Siyasal hayatımıza yerleşmiş olan kontrol ve planlama süreci kişinin kaderine egemen olabileceği temel ilkesine dayanır. Ancak, çağımızda bu fikir, uzlaşı kültüründen uzak bir tahakküm sistemine tekabül etmektedir. Burada topluma yön verme isteği insanoğlunun kendi kaderini çizmesinden ziyade toplum üzerinde çeşitli araçlarla bir tür kontrol mekanizması kurulmasıdır. Bu kontrol felsefesi partiler üstü olan tarihimizin bazı sosyolojik kökenlerinde mevcut bulunan bir tür grup davranışı biçimidir.

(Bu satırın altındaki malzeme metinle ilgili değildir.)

(** *** resetTheta *)

Definition resetTheta (s : State) : result State :=
  let s := set_totalRevolutions (S754_zero false) (set_currentTheta (S754_zero false) s) in
  let s := upd_rotStepper (setCurrentPosition 0) s in
  inOutPos <- cast_long (fmul (currentRho s) (float_of_Z inOut_total_steps)) ;;
  let s := upd_inOutStepper (setCurrentPosition inOutPos) s in
  let s := set_isFirstCoordinates true s in
  Done (println "THETA_RESET" s).

(** *** homing *)

(** [-inOut_total_steps * 1.1], a [double]. *)
Definition homingLimit : double :=
  dmul (double_of_Z (- inOut_total_steps)) (dliteral 11 1).

Fixpoint homingLoop (fuel : nat) (st : AccelStepper) : result AccelStepper :=
  match fuel with
  | O => OutOfFuel
  | S fuel' =>
      let st := runSpeed st in
      if long_le_double (currentPosition st) homingLimit then Done st
      else homingLoop fuel' st
  end.

Definition homing (fuel : nat) (s : State) : result State :=
  let s := println "HOMING" s in
  let s := upd_inOutStepper (setOutputs true) s in
  let s := upd_inOutStepper (setSpeed (SFopp maxSpeed)) s in
  st <- homingLoop fuel (inOutStepper s) ;;
  let s := upd_inOutStepper (fun _ => setCurrentPosition 0 st) s in
  let s := upd_rotStepper (setCurrentPosition 0) s in
  let s := set_currentTheta (S754_zero false) s in
  let s := set_currentRho (S754_zero false) s in
  let s := upd_inOutStepper (setOutputs false) s in
  Done (println "HOMED" s).

(** *** loop *)

Section Dispatcher.

(** [String::toFloat] of the Arduino core. *)
Variable toFloat : string -> float.

Definition parsePair (pair : string) : float * float :=
  let commaIndex := indexOf "," pair in
  (toFloat (substring pair 0 commaIndex),
   toFloat (substringFrom pair (commaIndex + 1))).

(** [while (pairIndex < BUFFER_SIZE) { ... }]; every pass increments
    [pairIndex], so [BUFFER_SIZE] passes are enough. *)
Fixpoint fillBuffer (n : nat) (input : string) (pairIndex startIdx : Z)
    (buf : list (float * float)) : Z * list (float * float) :=
  match n with
  | O => (pairIndex, buf)
  | S n' =>
      if pairIndex <? BUFFER_SIZE then
        let endIdx := indexOfFrom ";" input startIdx in
        if endIdx =? -1 then (pairIndex, buf)
        else
          let pair := substring input startIdx endIdx in
          fillBuffer n' input (pairIndex + 1) (endIdx + 1)
            (store buf (Z.to_nat pairIndex) (parsePair pair))
      else (pairIndex, buf)
  end.

Definition readBatch (input : string) (s : State) : State :=
  let '(pairIndex, buf) := fillBuffer (Z.to_nat BUFFER_SIZE) input 0 0 (buffer s) in
  set_batch buf pairIndex true s.

Definition bufferAt (s : State) (i : Z) : float * float :=
  nth (Z.to_nat i) (buffer s) (S754_zero false, S754_zero false).

(** [for (int i = ...; i < bufferCount; i++)] with [n] passes left. *)
Fixpoint batchLoop (fuel : nat) (n : nat) (i : Z) (startTheta startRho : float)
    (s : State) : result State :=
  match n with
  | O => Done s
  | S n' =>
      s' <- (if isFirstCoordinates s then
               s1 <- movePolar (fst (bufferAt s 0)) (snd (bufferAt s 0)) s ;;
               Done (set_isFirstCoordinates false s1)
             else
               interpolatePath fuel startTheta startRho
                 (fst (bufferAt s i)) (snd (bufferAt s i))
                 interpolationResolution s) ;;
      batchLoop fuel n' (i + 1) (fst (bufferAt s' i)) (snd (bufferAt s' i)) s'
  end.

(** The second half of [loop]: process the buffer if a batch is ready. *)
Definition processBatch (fuel : nat) (s : State) : result State :=
  if batchComplete s && (0 <? bufferCount s) then
    let s := upd_rotStepper (setOutputs true) s in
    let s := upd_inOutStepper (setOutputs true) s in
    s <- batchLoop fuel (Z.to_nat (bufferCount s)) 0 (currentTheta s) (currentRho s) s ;;
    let s := upd_rotStepper (setOutputs false) s in
    let s := upd_inOutStepper (setOutputs false) s in
    Done (println "R" (set_batch (buffer s) 0 false s))
  else Done s.

(** One pass of [loop]; [available] is the line [Serial] has ready, if any. *)
Definition loop (fuel : nat) (available : option string) (s : State) : result State :=
  match available with
  | Some input =>
      if negb (String.eqb input "HOME") && negb (String.eqb input "RESET_THETA")
         && negb (startsWith input "SET_SPEED") && negb (endsWith input ";")
      then Done (println "IGNORED" s)
      else if startsWith input "SET_SPEED" then
        let spaceIndex := indexOf " " input in
        if negb (spaceIndex =? -1) then
          let speed := toFloat (substringFrom input (spaceIndex + 1)) in
          if fgt speed (float_of_Z 0) then
            let s := upd_rotStepper (setMaxSpeed speed) s in
            let s := upd_inOutStepper (setMaxSpeed speed) s in
            Done (println "R" (println "SPEED_SET" s))
          else Done (println "INVALID_SPEED" s)
        else Done (println "INVALID_COMMAND" s)
      else if String.eqb input "HOME" then homing fuel s
      else if String.eqb input "RESET_THETA" then
        s <- resetTheta s ;;
        Done (println "R" (println "THETA_RESET" s))
      else
        processBatch fuel (if negb (batchComplete s) then readBatch input s else s)
  | None => processBatch fuel s
  end.

(** A run of [loop] over the lines that arrive, one per pass. *)
Fixpoint run (fuel : nat) (lines : list string) (s : State) : result State :=
  match lines with
  | [] => Done s
  | l :: ls => s' <- loop fuel (Some l) s ;; run fuel ls s'
  end.

End Dispatcher.

(** *** Start-up *)

(** The globals as initialised, the steppers as their constructor leaves
    them. *)
Definition powerOn : State :=
  let st := mkStepper 0 (S754_zero false) (float_of_Z 1) (float_of_Z 1) true in
  mkState st st (repeat (S754_zero false, S754_zero false) (Z.to_nat BUFFER_SIZE))
    0 false (S754_zero false) (S754_zero false) true (S754_zero false) [] [].

Definition setup (fuel : nat) : result State :=
  let s := upd_rotStepper (setMaxSpeed maxSpeed) powerOn in
  let s := upd_rotStepper (setAcceleration maxAcceleration) s in
  let s := upd_inOutStepper (setMaxSpeed maxSpeed) s in
  let s := upd_inOutStepper (setAcceleration maxAcceleration) s in
  homing fuel (println "R" s).

(** *** modulus *)

(** [a + b], [a - b] and [a % b] on [int], which has 32 bits here: a sum or
    difference that does not fit is undefined, and so is the remainder by
    zero and the one whose quotient does not fit. *)
Definition int_add (a b : Z) : result Z :=
  if in_long (a + b) then Done (a + b) else Undefined.

Definition int_sub (a b : Z) : result Z :=
  if in_long (a - b) then Done (a - b) else Undefined.

Definition int_rem (a b : Z) : result Z :=
  if b =? 0 then Undefined
  else if (a =? LONG_MIN) && (b =? -1) then Undefined
  else Done (Z.rem a b).

(** [x < 0 ? ((x + 1) % y) + y - 1 : x % y] *)
Definition modulus (x y : Z) : result Z :=
  if x <? 0 then
    a <- int_add x 1 ;;
    r <- int_rem a y ;;
    b <- int_add r y ;;
    int_sub b 1
  else int_rem x y.

End Esp32.

(** ** arduino_code/arduino_code.ino *)

Module Arduino.
(** X20: when the conversion of a valid upload fails, the file route
    answers 500 with the encoder's error; the transcription is not started
    (no file is read for an upload, nothing is requested from the vendor,
    no answer is consumed), and the uploaded file is removed, or the
    failure to remove it is printed. *)
Theorem file_conversion_failure_skips_vendor file body w f err :
  fs w !! file_path file = Some f →
  size f ≠ 0%N →
  includes allowedExtensions
    (toLowerCase E (path_extname E (originalname file))) = true →
  let converted :=
    path_join E "uploads"
      (path_basename_ext E (filename file) (path_extname E (filename file))
       +:+ "_converted.wav") in
  (convertVideoToAudio E (file_path file) converted w).1 = Throw err →
  ∃ w' actions,
    transcribe_file E (Some file) body w = (Return (), w') ∧
    trace w' = trace w ++ actions ∧
    Forall (λ a, transcription_action a = false) actions ∧
    responses actions =
      [(500%N, {[ "error" := JStr ("Erro ao processar arquivo: "
                                   +:+ message err) ]})] ∧
    net w' = net w ∧
    removed_or_reported (file_path file) w'.
Proof.
  intros Hf Hsize Hallowed converted Hfails.
  pose proof (file_try_valid E file body w f Hf Hsize Hallowed) as Htry.
  cbv zeta in Htry. fold converted in Htry.
  rewrite bind_log in Htry.
  match type of Htry with
  | context [mbind _ _ ?w0] => set (w1 := w0) in Htry
  end.
  destruct (convert_runs_encoder_only E (file_path file) converted w1)
    as ((runs & Hruns & Hcanonical) & Hnet1).
  unfold mbind, M_bind in Htry.
  destruct (convertVideoToAudio E (file_path file) converted w1)
    as [o w2] eqn:Hrun.
  assert (o = Throw err) as ->.
  { rewrite <- Hfails. change o with (o, w2).1. rewrite <- Hrun.
    apply convert_attempt_result. }
  cbn [fst snd] in Htry, Hruns, Hnet1.
  destruct (route_failure (file_try E (Some file) body) file_catch
              (file_finally (Some file)) _ _ w _ "Erro arquivo:"
              "Erro ao processar arquivo: " err (file_path file) converted Htry)
    as (w' & cleanup & Hroute & Htrace & Hcleanup & Hquiet & Hnet & Hgone & _);
    [done | done |].
  set (reply := Respond 500 {[ "error" := JStr ("Erro ao processar arquivo: "
                                                +:+ message err) ]}) in *.
  exists w', ([ExistsSync (Some (file_path file)); StatSync (file_path file)]
              ++ runs ++ [reply] ++ cleanup).
  split; [exact Hroute|].
  split; [rewrite Htrace, Hruns; unfold w1; cbn; by rewrite <- !app_assoc|].
  split.
  { repeat first [apply Forall_app; split | apply Forall_cons; split];
      try done.
    - eapply Forall_impl; [exact Hcanonical|]. by intros [].
    - eapply Forall_impl; [exact Hcleanup|]. by intros a [_ ?]. }
  split.
  { rewrite !responses_app, Hquiet. cbn.
    assert (responses runs = []) as ->; [|done].
    clear -Hcanonical. induction Hcanonical as [|[] runs Ha _ IH]; done. }
  split; [by rewrite Hnet, Hnet1|done].
Qed.

End StageFailures.

Lemma youtube_refuses_other_urls_witness :
  let E := Visitor.environment (inl (JBool false))
             {| dl_error := None; dl_finish := true; dl_file := None |} in
  ∃ w',
    transcribe_youtube E {[ "url" := JStr "https://example.com/page" ]}
      Sample.empty_world = (Return (), w') ∧
    trace w' =
      [Respond 400 {[ "error" := JStr "URL do YouTube inválida ou não suportada" ]};
       ExistsSync None; ExistsSync None] ∧
    fs w' = ∅ ∧ net w' = [] ∧ ticks w' = 0.
Proof.
  cbv zeta.
  refine (youtube_refuses_other_urls
            (Visitor.environment (inl (JBool false))
               {| dl_error := None; dl_finish := true; dl_file := None |})
            {[ "url" := JStr "https://example.com/page" ]}
            Sample.empty_world _).
  discriminate.
Defined.

Lemma file_route_rejects_invalid_upload_witness :
  let E := Sample.environment None Sample.failing_encoder in
  let w := Sample.storage_world "uploads/1700-clip.mp4"
             {| size := 0; unlink_error := None |} in
  ∃ w' actions,
    transcribe_file E (Some Sample.upload) ∅ w = (Return (), w') ∧
    trace w' = trace w ++ actions ∧
    Forall (λ a, pipeline_action a = false) actions ∧
    responses actions =
      [(400%N, {[ "error" := JStr "Arquivo inválido: Arquivo está vazio" ]})] ∧
    net w' = net w ∧
    (∀ path, path ≠ "uploads/1700-clip.mp4" → fs w' !! path = fs w !! path) ∧
    (fs w' !! "uploads/1700-clip.mp4" = None ∨
     ("error", "Erro ao remover arquivo:") ∈ console w').
Proof.
  cbv zeta.
  exact (file_route_rejects_invalid_upload
           (Sample.environment None Sample.failing_encoder)
           Sample.upload ∅
           (Sample.storage_world "uploads/1700-clip.mp4"
              {| size := 0; unlink_error := None |})
           (Error "Arquivo está vazio") eq_refl).
Defined.

Lemma youtube_download_failure_witness :
  let E := Visitor.environment (inl (JStr "yt_video"))
             {| dl_error := Some (Error "socket hang up"); dl_finish := false;
                dl_file := Some {| size := 10; unlink_error := None |} |} in
  let url := JStr "https://youtu.be/abc" in
  ∃ w' cleanup,
    transcribe_youtube E {[ "url" := url ]} Sample.empty_world
      = (Return (), w') ∧
    trace w' =
      [Download url "temp_youtube_1700000000000.webm";
       Respond 500 {[ "error" := JStr "Erro ao processar vídeo do YouTube: socket hang up" ]}]
      ++ cleanup ∧
    Forall (λ a, pipeline_action a = false ∧ transcription_action a = false)
      cleanup ∧
    responses cleanup = [] ∧
    net w' = [] ∧
    removed_or_reported "temp_youtube_1700000000000.webm" w'.
Proof.
  cbv zeta.
  exact (youtube_download_failure
           (Visitor.environment (inl (JStr "yt_video"))
              {| dl_error := Some (Error "socket hang up"); dl_finish := false;
                 dl_file := Some {| size := 10; unlink_error := None |} |})
           {[ "url" := JStr "https://youtu.be/abc" ]} Sample.empty_world
           (Error "socket hang up") eq_refl eq_refl).
Defined.

Lemma file_conversion_failure_skips_vendor_witness :
  let E := Sample.environment (Some "key") Sample.failing_encoder in
  let w := Sample.storage_world "uploads/1700-clip.mp4"
             {| size := 500; unlink_error := None |} in
  ∃ w' actions,
    transcribe_file E (Some Sample.upload) ∅ w = (Return (), w') ∧
    trace w' = trace w ++ actions ∧
    Forall (λ a, transcription_action a = false) actions ∧
    responses actions =
      [(500%N, {[ "error" := JStr "Erro ao processar arquivo: ffmpeg exited with code 1" ]})] ∧
    net w' = net w ∧
    removed_or_reported "uploads/1700-clip.mp4" w'.
Proof.
  cbv zeta.
  refine (file_conversion_failure_skips_vendor
            (Sample.environment (Some "key") Sample.failing_encoder)
            Sample.upload ∅
            (Sample.storage_world "uploads/1700-clip.mp4"
               {| size := 500; unlink_error := None |})
            {| size := 500; unlink_error := None |} Sample.encoder_error
            eq_refl _ eq_refl eq_refl).
  discriminate.
Defined.

(** ** The result of a conversion *)

Section ConversionResult.

Context (E : env).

Osmanlı’dan beri süregelen bu anlayış daima bürokratik eliti meşrulaştırmaya yönelik olmuştur. Toplum yönetilmelidir, bunu yapacak olan devlettir, devleti temsil eden de bürokrattır. Devlet başa kuzgun leşe mantığı, devletin her şeyden üstün tutulması, devletin otoriterleşmesinin normal karşılanması bu mantalitenin bir ürünüdür. Osmanlı İmparatorluğu’nu bu açıdan incelediğimizde merkezi bir kuvvet, askeri unvanlı yönetici zümre, esnek vergi usulleri dağınık bir yapıya sahip imparatorlukta yöneticilere devletin ve toplumun gemlerini ellerinde tuttukları hissini vermiştir. Devletin bekası her şeyden önce gelmiş olup, bunun için kardeş katlinin bile vacip kılınması meselenin özünün anlaşılması açısından oldukça önemlidir.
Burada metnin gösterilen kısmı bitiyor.